*EXERCISE OBJECTIVE*
Starting at the first line of the entries below, output every line exactly, up to and including the line with "replace (n +".

*DATA SHOWN*
Lemma schema_ok_mono n n' s : n <= n' -> schema_ok n s -> schema_ok n' s.
Proof. intros Hn (h & E & H). exists h. split; [done|]. by eapply spaces_ok_mono. Qed.

Lemma add_reply_inv add n s r st rc s' st' cnt p :
  (forall n h data st rc h' data' st', add h data st = Some (rc, h', data', st') -> spaces_ok n h -> 0 <= n < 2 ^ 25 -> spaces_ok (n + 1) h') ->
  add_reply add s r st = Some (rc, s', st') -> schema_ok n s ->
  mp_decode_array (default [] (rdata r)) = Some (cnt, p) -> 0 <= n -> 0 <= cnt -> n + cnt <= 2 ^ 25 -> schema_ok (n + cnt) s'.
Proof.
  intros Hadd E Hs Hd Hn Hcnt Hle. pose proof Hs as (h & Eh & Hh). unfold add_reply in E. rewrite Hd in E.
  destruct (mp_check _); [|inv_opt; apply (schema_ok_mono n); [lia|done]]. inv_opt. case_decide; [inv_opt; apply (schema_ok_mono n); [lia|done]|].
  inv_opt. cbn [mbind option_bind] in *. case_decide; [inv_opt; apply (schema_ok_mono n); [lia|done]|]. inv_opt.
  destruct x0 as [[rc1 h1] st1]. inv_opt. rewrite Eh in H1. injection H1 as <-. eexists. split; [done|].
  replace (n + cnt) with (n + Z.of_nat (Z.to_nat cnt)) by lia.
  eapply (add_tuples_inv add spaces_ok); [done|intros; apply (spaces_ok_mono n0); [lia|done]|done|done|lia|lia].
Qed.

(** ** Replies that are read without undefined behaviour

    The readers of a row check the types of the fields, not their number: a row
    that is an array must have three fields, and for an index the first must be
    an unsigned integer; the types of the others are free. *)
Definition space_shape (o : bytes) : Prop :=
  mp_object o /\ (mp_typeof_at o <> Some MP_ARRAY \/
    exists f1 f2 f3 fs, o = tuple_bytes (f1 :: f2 :: f3 :: fs) /\ Forall mp_object (f1 :: f2 :: f3 :: fs) /\ zlen fs < 2 ^ 31).

Definition index_shape (o : bytes) : Prop :=
  mp_object o /\ (mp_typeof_at o <> Some MP_ARRAY \/
    exists f1 f2 f3 fs, o = tuple_bytes (f1 :: f2 :: f3 :: fs) /\ Forall mp_object (f1 :: f2 :: f3 :: fs) /\ zlen fs < 2 ^ 31 /\
      mp_typeof_at f1 = Some MP_UINT).
Definition SHA1Transform (state : list Z) (buffer : bytes) : list Z :=
  let r := (nth 0 state 0, nth 1 state 0, nth 2 state 0, nth 3 state 0, nth 4 state 0) in
  let '((a, b, c, d, e), _) := rounds80 (r, words buffer) in
  zip_with (fun s v => u32 (s + v)) state [a; b; c; d; e].

Definition iv : list Z := [0x67452301; 0xEFCDAB89; 0x98BADCFE; 0x10325476; 0xC3D2E1F0].

(** [SHA1Init]; the buffer keeps whatever it holds. *)
Definition SHA1Init (buf : bytes) : SHA1_CTX := Sha1Ctx iv 0 0 buf.

(** [for ( ; i + 63 < len; i += 64)] on the data from [i] on. *)
Fixpoint update_loop (n : nat) (st : list Z) (data : bytes) : list Z * bytes :=
  match n with
  | O => (st, data)
  | S n => if decide (64 <= length data)%nat then update_loop n (SHA1Transform st (take 64 data)) (drop 64 data) else (st, data)
  end.

Definition SHA1Update (ctx : SHA1_CTX) (data : bytes) : option SHA1_CTX :=
  let len := zlen data in
  let j := count0 ctx in
  let c0 := u32 (count0 ctx + u32 (Z.shiftl len 3)) in
  let c1 := if decide (c0 < j) then u32 (count1 ctx + 1) else count1 ctx in
  let c1 := u32 (c1 + Z.shiftr len 29) in
  let j := Z.land (Z.shiftr j 3) 63 in
  if decide (63 < u32 (j + len)) then
    let i := Z.to_nat (64 - j) in
    buf ← splice (Z.to_nat j) (take i data) (buffer ctx);
    let st := SHA1Transform (state ctx) buf in
    let '(st, rest) := update_loop (length data) st (drop i data) in
    buf ← splice 0 rest buf;
    Some (Sha1Ctx st c0 c1 buf)
  else
    buf ← splice (Z.to_nat j) data (buffer ctx);
    Some (Sha1Ctx (state ctx) c0 c1 buf).

(** [while ((context->count\[0\] & 504) != 448)]: at most 64 bytes. *)
Fixpoint pad_loop (n : nat) (ctx : SHA1_CTX) : option SHA1_CTX :=
  match n with
  | O => None
  | S n =>
      if decide (Z.land (count0 ctx) 504 <> 448) then ctx ← SHA1Update ctx [0]; pad_loop n ctx else Some ctx
  end.

Definition finalcount (ctx : SHA1_CTX) : bytes :=
  (fun i : nat => Z.land (Z.shiftr (if decide (4 <= i)%nat then count0 ctx else count1 ctx) ((3 - Z.of_nat i mod 4) * 8)) 255) <$> seq 0 8.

*ANSWER TO THE PROBLEM*
Lemma schema_ok_mono n n' s : n <= n' -> schema_ok n s -> schema_ok n' s.
Proof. intros Hn (h & E & H). exists h. split; [done|]. by eapply spaces_ok_mono. Qed.

Lemma add_reply_inv add n s r st rc s' st' cnt p :
  (forall n h data st rc h' data' st', add h data st = Some (rc, h', data', st') -> spaces_ok n h -> 0 <= n < 2 ^ 25 -> spaces_ok (n + 1) h') ->
  add_reply add s r st = Some (rc, s', st') -> schema_ok n s ->
  mp_decode_array (default [] (rdata r)) = Some (cnt, p) -> 0 <= n -> 0 <= cnt -> n + cnt <= 2 ^ 25 -> schema_ok (n + cnt) s'.
Proof.
  intros Hadd E Hs Hd Hn Hcnt Hle. pose proof Hs as (h & Eh & Hh). unfold add_reply in E. rewrite Hd in E.
  destruct (mp_check _); [|inv_opt; apply (schema_ok_mono n); [lia|done]]. inv_opt. case_decide; [inv_opt; apply (schema_ok_mono n); [lia|done]|].
  inv_opt. cbn [mbind option_bind] in *. case_decide; [inv_opt; apply (schema_ok_mono n); [lia|done]|]. inv_opt.
  destruct x0 as [[rc1 h1] st1]. inv_opt. rewrite Eh in H1. injection H1 as <-. eexists. split; [done|].
  replace (n + cnt) with (n + Z.of_nat (Z.to_nat cnt)) by lia.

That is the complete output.